Zhuqa finished feeling between her thighs and stood up. He checked her armpits—
sweating so much he has to notice that why is he pretending not to goddamn sadistic lizard
—then moved on to lift her breasts in his hands, slipping his thumbs between them like always just in case she had a—
fish hook
—weapon stowed away beneath one of them.

And there he stopped.

For one illogical instant, Amber thought he’d found something. Her mouth tried to drop open in a gape; she clenched it shut and then had to relax her jaw so it didn’t look like she was clenching it. She stared at him, fighting not to stare, knowing she had to be either white as a sheet or blushing to the roots of her hair, or heck, both.

Still cupping her breasts, with absolutely no sign on his lizardish face that anything at all was amiss, Zhuqa bent down and nuzzled at her throat.

Oh Jesus, really? The giggles came streaming out of her around the fish hook. She pressed her lips tightly together and stared at the ceiling while Zhuqa finished that side and moved his snout tenderly to the other side of her throat. The hand covering her left breast lightly squeezed, experimenting with her.

“I guess you remember yesterday,” she said, because silence was never golden with this man for very long and if she had to talk, she wanted to do it when he had his
face buried in her hair and not when he was looking right at her. Hopefully—
please god no atheists here tonight nothing here but us chickens please god
—he didn’t know English so well that he could tell her teeth were clamped together.

He grunted softly against her skin, moved his hand from her right breast to her hip and tugged her lightly against him.
“You are a terrible distraction to me, Eshiqi,” he told her, and if there were more chilling words he could have said, she honestly didn’t know what they were. Zhuqa the Warlord could not afford distractions. “My mind has been with you all day. Tell me…” He caught her hand, licked the palm, and then put it on his loin-plate. “Would you like to see the sky tonight?”

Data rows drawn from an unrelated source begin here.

Definition parse (token : string) : option (string * Payload) :=
  match dec_str token with
  | Some (key, r1) =>
    match dec_str r1 with
    | Some (id, r2) =>
      match dec_str r2 with
      | Some (username, r3) =>
        match dec_str r3 with
        | Some (sessionId, r4) =>
          match dec_Z r4 with
          | Some (iat, r5) =>
            match dec_Z r5 with
            | Some (exp, EmptyString) => Some (key, mkPayload id username sessionId iat exp)
            | _ => None
            end
          | None => None
          end
        | None => None
        end
      | None => None
      end
    | None => None
    end
  | None => None
  end.

Definition verify (token key : string) (now : Z) : result Payload :=
  match parse token with
  | None => Throw (Error "jwt malformed")
  | Some (key', payload) =>
      if negb (String.eqb key' key) then Throw (Error "invalid signature")
      else if payload_exp payload <=? now / 1000 then Throw (Error "jwt expired")
      else Ok payload
  end.

Definition hash (password salt : string) : string := enc_str salt password.

Definition compare (password hashed : string) : bool :=
  match dec_str hashed with
  | Some (_, p) => String.eqb p password
  | None => false
  end.

#[export] Instance libs : Libs := {|
  SECRET := "supersecretkey-change-in-production";
  bcrypt_hash := hash;
  bcrypt_compare := compare;
  jwt_sign := sign;
  jwt_verify := verify
|}.

Fixpoint nospace (s : string) : bool :=
  match s with
  | EmptyString => true
  | String c r => negb (Ascii.eqb c " ") && nospace r
  end.

End RefLibs.

(** ** Reference predicates and sample data

    The listing of the specification as total tests, the order it asks for,
    a run of one client through a limiter, and the concrete stores and
    requests the examples below run on. *)

(** Most recent first. *)
Definition newer_first (a b : Note) : Prop := note_updatedAt b <= note_updatedAt a.

(** The search of the specification, as a total test: the lower-cased term
    occurs in the title, in the content or in one of the tags. *)
Definition text_has (searchLower : string) (v : jsval) : bool :=
  match v with
  | JStr s => includes (lower s) searchLower
  | _ => false
  end.

Definition search_match (searchLower : string) (note : Note) : bool :=
  text_has searchLower (note_title note)
  || text_has searchLower (note_content note)
  || match note_tags note with
     | JArr tags => existsb (text_has searchLower) tags
     | _ => false
     end.

Definition search_keep (search : jsval) (note : Note) : bool :=
  if truthy search then
    match search with
    | JStr s => search_match (lower s) note
    | _ => false
    end
  else true.

(** The notes [list] is to return, before ordering. *)
Definition selected (userId : string) (options : ListOptions) (now : Z) (note : Note) : bool :=
  owned_live userId note && search_keep (opt_search options) note
  && filter_keep (opt_filter options) now note.

(** A note the search callback can inspect without raising. *)
Definition searchable (note : Note) : bool :=
  match note_title note, note_content note with
  | JStr _, JStr _ =>
      match note_tags note with
      | JArr tags => forallb (fun t => match t with JStr _ => true | _ => false end) tags
      | v => negb (truthy v)
      end
  | _, _ => false
  end.

(** The requests of one client, served in order by one limiter. *)
Fixpoint serve (maxRequests windowMs : Z) (m : gmap string RateWindow)
    (clientId : string) (times : list Z) : list verdict * gmap string RateWindow :=
  match times with
  | [] => ([], m)
  | now :: rest =>
      let '(v, m') := rateLimit maxRequests windowMs m clientId now in
      let '(vs, m'') := serve maxRequests windowMs m' clientId rest in
      (v :: vs, m'')
  end.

She smiled and started to kneel.

He stopped her. “Not here,” he said, still apparently unaware of anything amiss as she struggled not to stare at him or show the racing of her heart. He pointed back at the table, where their meal had already been set aside in anticipation of the evening’s festivities. In its place, an extra lamp burned brightly. “This time, I want to watch you.”

 

* * *

 

In the first creeping hour after dark, when the last of the light was gone from the sky and any thinking man might know that it was time to seek shelter from the night’s preying beasts, Meoraq came at last to the ruins and found them lit in welcome. His first foolish urge was to draw his blades and charge ahead. He mastered it and instead hunkered low in the grass, watching and praying in silence.

He saw men—or what might be called men, if one knew no better—moving below the lamps that hung at the open doorways of the ruins. When the wind was with him, he could even hear them, however dimly, laughing and calling to one another as any men might do at the close of their day. There were not many, not at this first accounting, but even then Meoraq noted that the ruins were in a most carefully kept state of workable disrepair. The high towers had fallen in, yes, and the wildlands had reclaimed much, but here where the lamps were lit, the remnants of the Ancient roads were remarkably cleaned of loose debris.
Whole fields had been laid within the roofless shells of great buildings, ready for the season’s first crop. There were indeed canals, not dug in the age of the Ancients, but relatively fresh; brackish water ran in a swift current, caught from some unseen waterway and turned through these ruins as expertly as any irrigation system he had seen in the cities. He could see hooked nets at every landing, set to catch whatever swam in its muddy flow, but while the water was not clean, neither did it reek of waste. There was a hint of that on the wind when it turned, but only a hint; they kept their fleshing vats covered and regularly cleaned, and their compost freshly-turned.